Natural Gas Will Be Crowned King
Natural gas has become the least objectionable fuel. While there will remain an issue, the impact on states' natural capital is significantly less than it is with coal. A natural-gas-fueled power plant has almost no impact on drinking water. Because there are minimal waste chemicals or ash that require disposal, there are no issues regarding landfills or land pollution. Air emissions are largely limited to carbon dioxide and nitrous oxides.
If generating utilities need to build new base-loaded power plants, natural gas will provide the path of least resistance. Capital costs for combined cycle gas turbines, the industry's highest and most efficient technology, are about $1 million per megawatt. By comparison, new coal and new nuclear facilities are about $4 million to $5 million per megawatt.

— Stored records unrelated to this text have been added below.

Definition execute_add : M Z :=
  c <- get_cpu ;;
  reg_to_add <- read_memory (inst_index c + 1) ;;
  advance 1 ;;;
  valid <- is_valid_reg reg_to_add ;;
  if negb valid then ret 0 else
  a <- read_register REGISTER_A ;;
  b <- read_register reg_to_add ;;
  write_register REGISTER_A (wrap32 (a + b)) ;;;
  a' <- read_register 0 ;;
  write_register 4 a' ;;;
  set_status CPU_OK ;;;
  ret 1.

Definition execute_sub : M Z :=
  c <- get_cpu ;;
  reg_to_sub <- read_memory (inst_index c + 1) ;;
  advance 1 ;;;
  valid <- is_valid_reg reg_to_sub ;;
  if negb valid then ret 0 else
  a <- read_register REGISTER_A ;;
  b <- read_register reg_to_sub ;;
  write_register REGISTER_A (wrap32 (a - b)) ;;;
  a' <- read_register 0 ;;
  write_register 4 a' ;;;
  set_status CPU_OK ;;;
  ret 1.

Definition execute_mul : M Z :=
  c <- get_cpu ;;
  reg_to_mul <- read_memory (inst_index c + 1) ;;
  advance 1 ;;;
  valid <- is_valid_reg reg_to_mul ;;
  if negb valid then ret 0 else
  a <- read_register REGISTER_A ;;
  b <- read_register reg_to_mul ;;
  write_register REGISTER_A (wrap32 (a * b)) ;;;
  a' <- read_register 0 ;;
  write_register 4 a' ;;;
  set_status CPU_OK ;;;
  ret 1.

(** C's [/] on [int32_t]: it truncates toward zero ([Z.quot]).  The one
    quotient that does not fit, [INT_MIN / -1], is undefined: the division
    traps and the process is killed. *)
Definition div32 (a b : Z) : option Z :=
  if (a =? - 2^31) && (b =? -1) then None else Some (Z.quot a b).

Definition execute_div : M Z :=
  c <- get_cpu ;;
  reg_to_div <- read_memory (inst_index c + 1) ;;
  advance 1 ;;;
  valid <- is_valid_reg reg_to_div ;;
  if negb valid then ret 0 else
  b <- read_register reg_to_div ;;
  if b =? 0 then set_status CPU_DIV_BY_ZERO ;;; ret 0 else
  a <- read_register REGISTER_A ;;
  b <- read_register reg_to_div ;;
  quotient <- lift_option (div32 a b) ;;
  write_register REGISTER_A (wrap32 quotient) ;;;
  a' <- read_register 0 ;;
  write_register 4 a' ;;;
  set_status CPU_OK ;;;
  ret 1.

Definition execute_inc : M Z :=
  c <- get_cpu ;;
  reg_input <- read_memory (inst_index c + 1) ;;
  advance 1 ;;;
  valid <- is_valid_reg reg_input ;;
  if negb valid then ret 0 else
  v <- read_register reg_input ;;
  write_register reg_input (wrap32 (v + 1)) ;;;
  v' <- read_register reg_input ;;
  write_register 4 v' ;;;
  set_status CPU_OK ;;;
  ret 1.

Definition execute_dec : M Z :=
  c <- get_cpu ;;
  reg_input <- read_memory (inst_index c + 1) ;;
  advance 1 ;;;
  valid <- is_valid_reg reg_input ;;
  if negb valid then ret 0 else
  v <- read_register reg_input ;;
  write_register reg_input (wrap32 (v - 1)) ;;;
  v' <- read_register reg_input ;;
  write_register 4 v' ;;;
  set_status CPU_OK ;;;
  ret 1.

Definition execute_loop : M Z :=
  c <- get_cpu ;;
  index_to_jump <- read_memory (inst_index c + 1) ;;
  advance 1 ;;;
  rc <- read_register 2 ;;
  (if negb (rc =? 0) then set_inst_index (wrap32 (index_to_jump - 1))
   else ret tt) ;;;
  set_status CPU_OK ;;;
  ret 1.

Cost leadership will benefit advanced turbine manufacturers. Leading companies such as General Electric (GE) and Siemens (SI) should benefit as power producers search for high-reliability and least-cost alternatives.
There will be challenges. Delivered natural gas prices will likely remain volatile. As was learned in the winter of 2014, hub prices are not relevant; delivered prices at the other end of the pipe are everything.
Nuclear Is the Crowned Prince
Troubled times are ahead for nuclear power. Over the next several months, investors will be surprised by the number of nuclear plants seeking early retirements. Industry experts expect that 30% to 50% of the nation's nuclear fleet will be forced out of the markets.
Currently, five reactors are under construction. One is Watts Bar, which is owned by the Tennessee Valley Authority. Watts Bar has already booked horrific cost and schedule overruns.
The other four reactors are healthier, at least for now. Southern Company (SO) is building two new AP-1000 units, and SCANA (SCG) is building two additional units. So far, their projected costs are consistent with starting estimates. However, if there are substantial cost increases, it could spell trouble for the entire industry.
Nevertheless, North America is out of options. To serve base load, the grid must have access to reliable and economic sources of power. If it is not fueled by natural gas, nuclear is the only remaining alternative.
If natural gas prices remain unstable, then nuclear power will become attractive. Most industry insiders believe that smaller nuclear units will become an attractive solution. However, before they can be deployed widely, there must be adjustments to energy and regulatory policies. Small reactors are at least a decade away.